(** * A shallow embedding of the stencil halo-exchange library

    The development follows the layout of the library: integer 3-vectors
    ([Dim3]), the prime-factor partitioner ([PFP], [partition.hpp]), the
    local subdomain geometry ([LocalDomain]), the pack / unpack / translate
    kernels ([copy.cuh]), the topology probe and the communication plan of
    [DistributedDomain], and the exchange round.

    Conventions.  C++ integers are embedded in [Z]; [/] and [%] on them are
    [Z.quot] and [Z.rem] (truncation toward zero).  [double] is Rocq's
    primitive binary64 float.  Device memory maps every allocation to a
    total map from byte offsets to bytes; a device pointer is the name of
    its allocation. *)

From Stdlib Require Import ZArith List Lia Bool Floats Uint63 Znumtheory Sorted.
From coqutil Require Import Byte Word.LittleEndianList Z.bitblast.
Import ListNotations.
Local Open Scope Z_scope.

(* ================================================================== *)
(** * Geometry primitives *)
(* ================================================================== *)

Module Dim3.

(** Modelled from the spec: the integer 3-vector of [dim3.hpp], which is
    not part of the sources at hand: three signed components with
    componentwise arithmetic, wrap-to-bounds and flatten. *)
Record t : Set := mk { x : Z; y : Z; z : Z }.

Definition add (a b : t) : t := mk (x a + x b) (y a + y b) (z a + z b).
Definition sub (a b : t) : t := mk (x a - x b) (y a - y b) (z a - z b).
Definition mul (a b : t) : t := mk (x a * x b) (y a * y b) (z a * z b).
Definition div (a b : t) : t :=
  mk (Z.quot (x a) (x b)) (Z.quot (y a) (y b)) (Z.quot (z a) (z b)).
Definition rem (a b : t) : t :=
  mk (Z.rem (x a) (x b)) (Z.rem (y a) (y b)) (Z.rem (z a) (z b)).
Definition neg (a : t) : t := mk (- x a) (- y a) (- z a).

(** Modelled from the spec: periodic indexing, "a helper that returns
    values in [0, n) for negative operands". *)
Definition wrap (a lims : t) : t :=
  mk (x a mod x lims) (y a mod y lims) (z a mod z lims).

Definition flatten (a : t) : Z := x a * y a * z a.

Definition eqb (a b : t) : bool :=
  (x a =? x b) && (y a =? y b) && (z a =? z b).

Definition zero : t := mk 0 0 0.

End Dim3.

Abbreviation Dim3 := Dim3.t.

(* ================================================================== *)
(** * Prime-factor partitioner ([class PFP]) *)
(* ================================================================== *)

Module PFP.

(** [static size_t div_ceil(size_t n, size_t d)], on integers: the
    [size_t] sum of the source while [n + d - 1] stays below [2^64]. *)
Definition div_ceil (n d : Z) : Z := Z.quot (n + d - 1) d.

(** Conversion of a (non-negative) integer argument to [double]. *)
Definition to_double (n : Z) : float := PrimFloat.of_uint63 (Uint63.of_Z n).

(** [std::min] and [std::max] on doubles. *)
Definition fmin (a b : float) : float := if PrimFloat.ltb b a then b else a.
Definition fmax (a b : float) : float := if PrimFloat.ltb a b then b else a.

(** [static double cubeness(double x, double y, double z)] *)
Definition cubeness (x y z : float) : float :=
  let smallest := fmin x (fmin y z) in
  let largest := fmax x (fmax y z) in
  PrimFloat.div smallest largest.

(** The inner loop of [prime_factors]:
    [while (n % i == 0) { result.push_back(i); n = n / i; }].
    It does not terminate for [n = 0]; the fuel runs out there. *)
Fixpoint strip (fuel : nat) (i n : Z) (result : list Z)
  : option (list Z * Z) :=
  match fuel with
  | O => None
  | S k =>
      if Z.rem n i =? 0
      then strip k i (Z.quot n i) (result ++ [i])
      else Some (result, n)
  end.

(** [for (int i = 3; i <= sqrt(n); i = i + 2) { while ... }].  The test
    [i <= sqrt(n)] is taken on integers, [i * i <= n]; the two agree for
    every [n] below [2^52], hence for every [int] rank or gpu count. *)
Fixpoint odd_factors (fuel : nat) (i n : Z) (result : list Z)
  : option (list Z * Z) :=
  match fuel with
  | O => None
  | S k =>
      if i * i <=? n
      then match strip (S (Z.to_nat n)) i n result with
           | Some (result', n') => odd_factors k (i + 2) n' result'
           | None => None
           end
      else Some (result, n)
  end.

(** [std::sort(result.begin(), result.end(), [](a, b) { return b < a; })]:
    the descending arrangement of the factors. *)
Fixpoint insert_desc (a : Z) (l : list Z) : list Z :=
  match l with
  | [] => [a]
  | b :: l' => if b <? a then a :: l else b :: insert_desc a l'
  end.

Definition sort_desc (l : list Z) : list Z := fold_right insert_desc [] l.

(** [static std::vector<size_t> prime_factors(size_t n)].  Each loop is
    given as many steps as the value it works on, which bounds the number
    of its iterations whenever the loop terminates at all. *)
Definition prime_factors (n : Z) : option (list Z) :=
  match strip (S (Z.to_nat n)) 2 n [] with
  | Some (result, n1) =>
      match odd_factors (S (Z.to_nat n1)) 3 n1 result with
      | Some (result', n2) =>
          Some (sort_desc (if 2 <? n2 then result' ++ [n2] else result'))
      | None => None
      end
  | None => None
  end.

Inductive Axis : Set := AxisX | AxisY | AxisZ.

(** The three-way test of the constructor's loop body, with the operands
    exactly as the source writes them. *)
Definition split_axis (domSize : Dim3) (amt : Z) : Axis :=
  let dx := to_double (Dim3.x domSize) in
  let dy := to_double (Dim3.y domSize) in
  let dz := to_double (Dim3.z domSize) in
  let xSplitCubeness :=
    cubeness (to_double (div_ceil (Dim3.x domSize) amt)) dy dz in
  let ySplitCubeness :=
    cubeness dx (to_double (div_ceil (Dim3.y domSize) amt)) dz in
  let zSplitCubeness :=
    cubeness dx dy (to_double (div_ceil (Dim3.z domSize) amt)) in
  if PrimFloat.leb (fmax ySplitCubeness zSplitCubeness) xSplitCubeness
  then AxisX
  else if PrimFloat.leb (fmax xSplitCubeness ySplitCubeness) ySplitCubeness
  then AxisY
  else AxisZ.

(** One iteration of either loop of the constructor: [st] is the pair
    (running [domSize_], grid being refined: [rankDim_] or [gpuDim_]). *)
Definition split_step (st : Dim3 * Dim3) (amt : Z) : Dim3 * Dim3 :=
  let (domSize, dim) := st in
  if amt <? 2 then st
  else
    match split_axis domSize amt with
    | AxisX =>
        (Dim3.mk (div_ceil (Dim3.x domSize) amt) (Dim3.y domSize) (Dim3.z domSize),
         Dim3.mk (Dim3.x dim * amt) (Dim3.y dim) (Dim3.z dim))
    | AxisY =>
        (Dim3.mk (Dim3.x domSize) (div_ceil (Dim3.y domSize) amt) (Dim3.z domSize),
         Dim3.mk (Dim3.x dim) (Dim3.y dim * amt) (Dim3.z dim))
    | AxisZ =>
        (Dim3.mk (Dim3.x domSize) (Dim3.y domSize) (div_ceil (Dim3.z domSize) amt),
         Dim3.mk (Dim3.x dim) (Dim3.y dim) (Dim3.z dim * amt))
    end.

Definition split_all (domSize : Dim3) (factors : list Z) : Dim3 * Dim3 :=
  fold_left split_step factors (domSize, Dim3.mk 1 1 1).

Record t : Set := mk {
  gpus_ : Z;
  ranks_ : Z;
  size_ : Dim3;
  gpuDim_ : Dim3;
  rankDim_ : Dim3;
  domSize_ : Dim3
}.

(** [PFP(const Dim3 &domSize, const int ranks, const int gpus)];
    [None] when [prime_factors] does not return. *)
Definition new (domSize : Dim3) (ranks gpus : Z) : option t :=
  match prime_factors ranks with
  | None => None
  | Some rankFactors =>
      let (domSize1, rankDim) := split_all domSize rankFactors in
      match prime_factors gpus with
      | None => None
      | Some gpuFactors =>
          let (domSize2, gpuDim) := split_all domSize1 gpuFactors in
          Some (mk gpus ranks domSize gpuDim rankDim domSize2)
      end
  end.

Definition gpu_dim (p : t) : Dim3 := gpuDim_ p.
Definition rank_dim (p : t) : Dim3 := rankDim_ p.

Definition get_rank (p : t) (idx : Dim3) : Z :=
  let rankIdx := Dim3.div idx (gpuDim_ p) in
  Dim3.x rankIdx + Dim3.y rankIdx * Dim3.x (rankDim_ p)
  + Dim3.z rankIdx * Dim3.y (rankDim_ p) * Dim3.x (rankDim_ p).

Definition get_gpu (p : t) (idx : Dim3) : Z :=
  let gpuIdx := Dim3.rem idx (gpuDim_ p) in
  Dim3.x gpuIdx + Dim3.y gpuIdx * Dim3.x (gpuDim_ p)
  + Dim3.z gpuIdx * Dim3.y (gpuDim_ p) * Dim3.x (gpuDim_ p).

Definition gpu_idx (p : t) (gpu : Z) : Dim3 :=
  let rx := Z.rem gpu (Dim3.x (gpuDim_ p)) in
  let gpu1 := Z.quot gpu (Dim3.x (gpuDim_ p)) in
  let ry := Z.rem gpu1 (Dim3.y (gpuDim_ p)) in
  let gpu2 := Z.quot gpu1 (Dim3.y (gpuDim_ p)) in
  Dim3.mk rx ry gpu2.

Definition rank_idx (p : t) (rank : Z) : Dim3 :=
  let rx := Z.rem rank (Dim3.x (rankDim_ p)) in
  let rank1 := Z.quot rank (Dim3.x (rankDim_ p)) in
  let ry := Z.rem rank1 (Dim3.y (rankDim_ p)) in
  let rank2 := Z.quot rank1 (Dim3.y (rankDim_ p)) in
  Dim3.mk rx ry rank2.

(** [Partition::dom_idx]: the subdomain of a (rank, gpu) pair. *)
Definition dom_idx (p : t) (rank gpu : Z) : Dim3 :=
  Dim3.add (Dim3.mul (rank_idx p rank) (gpu_dim p)) (gpu_idx p gpu).

(** The extent of the subdomain grid, [rankDim_ * gpuDim_]. *)
Definition grid (p : t) : Dim3 := Dim3.mul (rankDim_ p) (gpuDim_ p).

Definition local_domain_size (p : t) (idx : Dim3) : Dim3 :=
  let ret := domSize_ p in
  let rem := Dim3.rem (size_ p) (Dim3.mul (rankDim_ p) (gpuDim_ p)) in
  let rx := if negb (Dim3.x rem =? 0) && (Dim3.x rem <=? Dim3.x idx)
            then Dim3.x ret - 1 else Dim3.x ret in
  let ry := if negb (Dim3.y rem =? 0) && (Dim3.y rem <=? Dim3.y idx)
            then Dim3.y ret - 1 else Dim3.y ret in
  let rz := if negb (Dim3.z rem =? 0) && (Dim3.z rem <=? Dim3.z idx)
            then Dim3.z ret - 1 else Dim3.z ret in
  Dim3.mk rx ry rz.

(** The spec's rule for the axis to split, in its own words: the axis
    whose post-split cubeness is largest, ties broken x over y over z. *)
Definition spec_split_axis (domSize : Dim3) (amt : Z) : Axis :=
  let dx := to_double (Dim3.x domSize) in
  let dy := to_double (Dim3.y domSize) in
  let dz := to_double (Dim3.z domSize) in
  let cx := cubeness (to_double (div_ceil (Dim3.x domSize) amt)) dy dz in
  let cy := cubeness dx (to_double (div_ceil (Dim3.y domSize) amt)) dz in
  let cz := cubeness dx dy (to_double (div_ceil (Dim3.z domSize) amt)) in
  if PrimFloat.leb cy cx && PrimFloat.leb cz cx then AxisX
  else if PrimFloat.leb cz cy then AxisY
  else AxisZ.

WORK ORDER: Could you filter the entries above for lines holding the string "allocation" and copy them?

ANSWER BELOW:
    primitive binary64 float.  Device memory maps every allocation to a
    its allocation. *)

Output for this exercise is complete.